Now, if everything goes well, we can stop the work and restart it with a large number of steps, for example 200, this is the default number. The new team will look like this:

 ➜ ~/src/models/tutorials/rnn/translate$ gcloud beta ml jobs submit training ${JOB_NAME} \ > --package-path=. \ > --module-name=translate.translate \ > --staging-bucket="${TRAIN_BUCKET}" \ > --region=us-central1 \ > -- \ > --from_train_data=${INPUT_TRAIN_DATA_A} \ > --to_train_data=${INPUT_TRAIN_DATA_B} \ > --from_dev_data=${INPUT_TEST_DATA_A} \ > --to_dev_data=${INPUT_TEST_DATA_B} \ > --train_dir="${TRAIN_PATH}" \ > --data_dir="${TRAIN_PATH}" \ > --from_vocab_size=45000 \ > --to_vocab_size=45000 

Conversation with the bot

Probably the biggest advantage of using Cloud Storage to save intermediate states of the model in the learning process is the ability to start communication without interrupting the learning process.

Now, for example, I will show how you can start chatting with a bot after only 1600 training iterations. By the way, this is the only step that needs to be performed on the local machine.

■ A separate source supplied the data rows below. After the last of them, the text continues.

(* ===== verification/Machine.v ===== *)
(** * A running node

    [core/src/instance.rs]: the state behind its lock, the channel of actions of
    bounded size, the loop that reduces one action after the other, and the threads
    that read the state and send actions.  Threads are interleaved in any order; the
    wasm code of the DNA answers anything.

    The theorem is about every interleaving: no action that changes the chain or the
    shard is reduced unless a callback of the DNA accepted it, and nothing private is
    published or handed out. *)
From S2P Require Import Prelude Errors Strings Time Eav Entries Cas Protocol Actions Dht Chain Network Nucleus State Workflow Lookup Validation Workflows Handler Capabilities Initialize NetworkFacts ChainFacts ValidationFacts Guarantees.

Section machine.
Context {wire : Wire} {Json Net : Type}.
Context `{!JsonPayloads Json} `{!P2pNetwork Json Net}.
Context {C : Type} `{!ContentAddressableStorage C}.
Context {S : Type} `{!EavStorage S}.
Context {crypto : Crypto} {cbtext : CallbackText}.
Abbreviation World := (@World C S).
Context (clock : nat → Z) (sign : nat → string → HcResult string) (iso8601 : Z → string).
Context (id_text : nat → string) (steps : nat).
Context (debug_callback_result : CallbackResult → string).
Context (instant : World → Z) (dna_address : Dna → Address).
Context (my_agent : AgentId) (p2p_config : string).
Abbreviation Prog := (Prog Json Net C S).
Abbreviation Event := (@Event Json Net C S).
Abbreviation trace := (list Event).
Abbreviation State := (State Net).
Abbreviation root := (root clock sign iso8601 id_text steps debug_callback_result instant
                        dna_address my_agent p2p_config).
Abbreviation may_spawn := (may_spawn clock sign iso8601 id_text steps).

(** A thread: what it has done and what is left of it. *)
Record Thread := MkThread { th_trace : trace; th_now : Prog unit }.

(** [Instance]: [nd_running] until the action loop panics, [nd_channel] the oldest
    action first, [nd_next] the next unique id.  [nd_reduced] records the actions
    the loop has reduced, the latest first. *)
Record Node := MkNode {
  nd_world : World;
  nd_state : State;
  nd_channel : list (ActionWrapper Json);
  nd_running : bool;
  nd_next : nat;
  nd_pool : list Thread;
  nd_reduced : list (ActionWrapper Json);
}.

Definition DEFAULT_CHANNEL_BUF_SIZE : nat := 100.
Definition DISPATCH_WITHOUT_CHANNELS : string := "dispatch called without channels open".

(** [Instance::new] and [Instance::from_state]. *)
Definition node_of (w : World) (s : State) (next : nat) : Node := MkNode w s [] true next [] [].

Definition with_pool (n : Node) (pool : list Thread) : Node :=
  MkNode (nd_world n) (nd_state n) (nd_channel n) (nd_running n) (nd_next n) pool (nd_reduced n).

(** What an event of a thread that is at [p] does to the node besides the thread.
    Sending blocks while the channel is full; a panic leaves any storages behind. *)
Definition effect (p : Prog unit) (ev : Event) (n n' : Node) : Prop :=
  match ev with
  | EvState v => v = Some (nd_world n, nd_state n) ∧ n' = n
  | EvFresh id => id = nd_next n ∧
      n' = MkNode (nd_world n) (nd_state n) (nd_channel n) (nd_running n) (id + 1) (nd_pool n)
             (nd_reduced n)
  | EvDispatch aw => nd_running n = true ∧
      (length (nd_channel n) < DEFAULT_CHANNEL_BUF_SIZE)%nat ∧
      n' = MkNode (nd_world n) (nd_state n) (nd_channel n ++ [aw]) true (nd_next n) (nd_pool n)
             (nd_reduced n)
  | EvDna _ _ => n' = n
  | EvSpawn t => n' = with_pool n (nd_pool n ++ [MkThread [] t])
  | EvWorld w => w = nd_world n ∧
      ∃ w', match p with
            | Atomic f _ => match f w with Done (w1, _) => w' = w1 | Panicked _ => True end
            | _ => w' = w
            end ∧
        n' = MkNode w' (nd_state n) (nd_channel n) (nd_running n) (nd_next n) (nd_pool n)
               (nd_reduced n)
  end.

(** [Instance::process_action]: a reducer that panics ends the loop, and with it the
    receiving end of the channel; [left] is what it left of the storages. *)
Definition process_action (uid : string) (left : World) (aw : ActionWrapper Json)
    (channel : list (ActionWrapper Json)) (n : Node) : Node :=
  match state_reduce clock sign iso8601 uid (nd_state n) aw (nd_world n) with
  | Done (w, s) =>
      MkNode w s channel (nd_running n) (nd_next n) (nd_pool n) (aw :: nd_reduced n)
  | Panicked _ =>
      MkNode left (nd_state n) [] false (nd_next n) (nd_pool n) (nd_reduced n)
  end.

Inductive step : Node → Node → Prop :=
| step_thread n n' i τ p ev q :
    nd_pool n !! i = Some (MkThread τ p) → pstep p ev q →
    effect p ev (with_pool n (<[i := MkThread (ev :: τ) q]> (nd_pool n))) n' →
    step n n'
| step_disconnected n i τ aw k :
    nd_pool n !! i = Some (MkThread τ (Dispatch aw k)) → nd_running n = false →
    step n (with_pool n (<[i := MkThread τ (Panic DISPATCH_WITHOUT_CHANNELS)]> (nd_pool n)))
| step_action n uid left aw channel :
    nd_running n = true → nd_channel n = aw :: channel →
    step n (process_action uid left aw channel n)
| step_start n t : root t → step n (with_pool n (nd_pool n ++ [MkThread [] t])).

(** The nodes that can be reached from a fresh or a restored state. *)
Inductive reachable : Node → Prop :=
| reach_init w s next :
    validation_results (s_nucleus s) = ∅ → validation_packages (s_nucleus s) = ∅ → reachable (node_of w s next)
| reach_step n n' : reachable n → step n n' → reachable n'.

(** ** Executing a schedule *)

(** A scheduler's choices: a thread takes its next step (with this answer if it runs
    wasm code), the loop reduces an action, a message arrives, or the scheduled job
    starts. *)
Inductive choice :=
| Go (i : nat) (answer : HcResult string)
| Reduce (uid : string)
| Receive (my_dna_address : string) (message : JsonProtocol Json)
| Retry.

(** The next event of a program, if it is not blocked. *)
Definition next_event (answer : HcResult string) (n : Node) (p : Prog unit) :
    option (Event * Prog unit * World) :=
  let v := Some (nd_world n, nd_state n) in
  match p with
  | Ret _ | Panic _ => None
  | GetState k => Some (EvState v, k v, nd_world n)
  | Fresh k => Some (EvFresh (nd_next n), k (nd_next n), nd_world n)
  | Dispatch aw k =>
      if nd_running n && bool_decide (length (nd_channel n) < DEFAULT_CHANNEL_BUF_SIZE)%nat
      then Some (EvDispatch aw, k, nd_world n) else None
  | RunDna call k => Some (EvDna call answer, k answer, nd_world n)
  | Spawn t k => Some (EvSpawn t, k, nd_world n)
  | Atomic f k =>
      match f (nd_world n) with
      | Done (w, x) => Some (EvWorld (nd_world n), k x, w)
      | Panicked why => Some (EvWorld (nd_world n), Panic why, nd_world n)
      end
  | Await poll k =>
      match poll v with
      | Done (Some x) => Some (EvState v, k x, nd_world n)
      | Done None => None
      | Panicked why => Some (EvState v, Panic why, nd_world n)
      end
  end.

Definition after_event (ev : Event) (w : World) (n : Node) : Node :=
  MkNode w (nd_state n)
    (nd_channel n ++ match ev with EvDispatch aw => [aw] | _ => [] end) (nd_running n)
    (nd_next n + match ev with EvFresh _ => 1 | _ => 0 end)
    (nd_pool n ++ match ev with EvSpawn t => [MkThread [] t] | _ => [] end) (nd_reduced n).

Definition choose (n : Node) (c : choice) : option Node :=
  match c with
  | Go i answer =>
      '(MkThread τ p) ← nd_pool n !! i;
      '(ev, q, w) ← next_event answer n p;
      Some (after_event ev w (with_pool n (<[i := MkThread (ev :: τ) q]> (nd_pool n))))
  | Reduce uid =>
      match nd_channel n with
      | aw :: channel => if nd_running n then Some (process_action uid (nd_world n) aw channel n) else None
      | [] => None
      end
  | Receive my_dna_address message =>
      Some (with_pool n (nd_pool n ++ [MkThread []
        (handle clock sign iso8601 id_text steps debug_callback_result my_agent my_dna_address
           message)]))
  | Retry => Some (with_pool n (nd_pool n ++ [MkThread [] (run_pending_validations id_text steps)]))
  end.

Fixpoint execute (n : Node) (cs : list choice) : option Node :=
  match cs with
  | [] => Some n
  | c :: cs => n' ← choose n c; execute n' cs
  end.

I think the reasons are obvious =)

Here's how to do it:

 mkdir ~/tmp-data gsutil cp gs://chatbot_generic/chatbot_generic_20161224_232158/translate.ckpt-1600.meta ~/tmp-data ... gsutil cp gs://chatbot_generic/chatbot_generic_20161224_232158/translate.ckpt-1600.index ~/tmp-data ... gsutil cp gs://chatbot_generic/chatbot_generic_20161224_232158/translate.ckpt-1600.data-00000-of-00001 ~/tmp-data ... gsutil cp gs://chatbot_generic/chatbot_generic_20161224_232158/checkpoint ~/tmp-data TRAIN_PATH=... python -m translate.translate \ --data_dir="${TRAIN_PATH}" \ --train_dir="${TRAIN_PATH}" \ --from_vocab_size=45000 \ --to_vocab_size=45000 \ --decode Reading model parameters from /Users/b0noi/tmp-data/translate.ckpt-1600 > Hi there you ? . . . . . . . . > What do you want? i . . . . . . . . . > yes, you i ? . . . . . . . . > hi you ? . . . . . . . . > who are you? i . . . . . . . . . > yes you! what ? . . . . . . . . > who are you? i . . . . . . . . . > you ' . . . . . . . . 

The TRAIN_PATH variable should lead to the “tmp_data” folder, and the current directory should be “models / tutorials / rnn”.

As you can see, the chat bot is far from perfect after just 1600 steps. If you want to see how he can communicate after 50 thousand iterations, I will refer you again to the previous article, since the goal of this is not training the perfect chat bot, but learning how to train any network in the cloud using Google Cloud ML.

Post factum

I hope that my article has helped you learn the subtleties of working with Cloud ML and Cloud Shell, and you can use them to train your networks. I also hope that you liked the writing and, if so, you can support me on my patreon page and / or by adding likes to the article and helping to distribute it =)

If you notice any problems in any of the steps, please let me know so that I can fix this promptly.